Specializes in Pediatric, OB-Gyne, Medical.

In the first world countries like the US u rarely see those things in their hospital setting because that is obviously negligence. But in other countries like the 3rd world it is common. Just do the proper or ideal way and not go after the wrong means of some of ur colleagues. Remember ur handling lives...:saint::saint::saint:

Specializes in Family Nurse Practitioner.
I am sorry for whatever pharmacy you have to work for if their primary goal in patient care is giving incorrect information for the sake of "covering their own butts". Working on a med-surg floor we frequently use our pharmacy to question compatibilities and I would not personally "distrust" them and only refer to my own "peers". I often find that nurses on the floor do NOT take the time to understand compatabilities, and even someone with years of experience can be caught in a routine that proves unsafe at times for thier patients.

To the OP: Continue to be diligent in your IVPB compatabilities. Learn from your pharmacy and if there is a severe compatability issue on a patient that has been breached talk to your manager about an unusual occurence or whatever your procedure is for potential patient harm write-ups. These UO's are often to used to find gaps in the system that can result in patient harm (NOT to get "nurses in trouble" as so many people like to assume).

Chances are there may be a generally accepted norm about certain IVPB meds on the floor that hasn't necessarily harmed anyone yet, but may in the future.

Also utilize your drug books (I buy a new one as a Christmas present each year for our floor) and here is a link to a potential IV compatability chart I might be getting for our floor as we are lacking one.

http://www.kingguide.com/proddetail.asp?prod=09-cc-chart

Tait

You buy a drug book for the floor you work on ? Your hospital doesnt supply your floor with a drug reference ?

Specializes in PICU.

I also work in peds and all too often you only have a few lines to run multiple meds as well as vasopressors, Hal and lipids. Many medications are compatible with both hal and lipids, but we always verify before hanging.

One thing I would NEVER do is infuse antibiotics with vasopressors (as has been previously mentioned here).

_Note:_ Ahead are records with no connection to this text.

(** * Layer library: validation, behaviours, mapping and producer

    A shallow embedding of the layer logic library (LayerTypes,
    LayerValidator, LayerImageResolver, LayerLogicBasic, LayerLogicSpin,
    LayerLogicOrbit, LayerLogicPulse, LayerLogicFade, LayerMappingImage,
    LayerMappingScreen, LayerProducer, LayerPipeline, LayerConverter),
    with the properties that the specification states and further
    properties of the code.

    Numbers.  The library mostly tests, compares, selects and copies
    numbers.  For that a JavaScript number is modelled as an extended
    real: the special values NaN, +Infinity and -Infinity are kept, with
    the IEEE 754 rules for arithmetic and comparison on them, and a finite
    number is a real number.  On finite numbers the arithmetic of this
    model is exact, which the arithmetic of the code is not: it rounds and
    overflows.  So the results stated on this model are those that rest
    on guards, comparisons, minima and maxima and on the shape of the
    result; the results that depend on what the arithmetic computes are
    stated in [Double], where the functions concerned are embedded on
    binary64 numbers.  The sign of a zero is outside the first model.

    Untrusted input.  The raw configuration is a tree of JavaScript values
    ([value]); property access, [typeof], truthiness, [??] and [===] are
    written out as the validator uses them. *)

From Stdlib Require Import Reals Lra List String Ascii Bool Arith Lia.
From Stdlib Require Import DecimalString.
From Stdlib Require Floats.
Import ListNotations.

Local Open Scope string_scope.
Local Open Scope R_scope.

(* ================================================================== *)
(** ** Numbers *)

Inductive number : Type :=
| Num (r : R)
| NaN
| PosInf
| NegInf.
Lemma arithmetic_mean_between lo hi w :
  w <> [] -> Forall (fun x => lo <= x /\ x <= hi)%Q w ->
  (lo <= arithmetic_mean w /\ arithmetic_mean w <= hi)%Q.
Proof.
  intros Hne Hall.
  destruct (np_sum_bounds lo hi w 0%Q Hall) as [Hs1 Hs2].
  assert (Hpos : (0 < inject_Z (len w))%Q).
  { change 0%Q with (inject_Z 0). rewrite <- Zlt_Qlt. unfold len.
    destruct w; [done|]. cbn [length]. lia. }
  unfold arithmetic_mean. cbn [div add zero of_int Q_Number].
  split.
  - apply Qle_shift_div_l; [done|]. eapply Qle_trans; [|exact Hs1]. lra.
  - apply Qle_shift_div_r; [done|]. eapply Qle_trans; [exact Hs2|]. lra.
Qed.

Lemma SMA_at_between lo hi s p i :
  1 <= p -> (i + Z.to_nat p <= length (items s))%nat ->
  Forall (fun x => lo <= x /\ x <= hi)%Q (values s) ->
  (lo <= SMA_at s p i /\ SMA_at s p i <= hi)%Q.
Proof.
  intros Hp Hi Hall.
  assert (Hw : length (window s p i) = Z.to_nat p) by (by apply length_window).
  rewrite (SMA_at_exact s p i ltac:(lia) Hw).
  apply arithmetic_mean_between.
  - intros Hnil. rewrite Hnil in Hw. cbn in Hw. lia.
  - unfold window. by apply Forall_take, Forall_drop.
Qed.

When you do that, you are essentially bolusing the patient initially, then when you stop the extra flow of the antibiotic, you will significantly decrease the amount of vasopressor they're getting until it catches up to where it was before the ATB was started.

This may not be an issue in older/bigger patients with higher flow rates, but it is HUGE in pediatrics. Recently, I had a newbie nurse and a few scared residents in a room with a patient who had suddenly dropped his heart rate. After asking a few questions, it turns out that the vasopressor was infusing with the hyperal. When the nurse increased the hal rate, it temporarily increased the flow of the vasopressor, increased the kid's BP significantly and to compensate, he dropped his heart rate. After a few minutes, the effect wore off and all was well. It taught the nurse a huge lesson to be careful about what you infuse with pressors and rate changes!

Specializes in Acute Care Cardiac, Education, Prof Practice.
You buy a drug book for the floor you work on ? Your hospital doesnt supply your floor with a drug reference ?

When I started on this floor we had two drug books. One was from 2001 with a chunk of the index missing, and one from 2004.

So I just decided to pick out one that I really liked and drop the $40 each year so I had the resource I needed.

Tait

PS. I floated to another unit and when I asked where the drug book was (first time I had to mix Phenytoin on the floor) they looked at me like I was from Mars. I guess everyone relies on the one in the PIXIS, but for me I like to get my hands on a book and not hold up a busy line of nurses attempting to get thier night meds.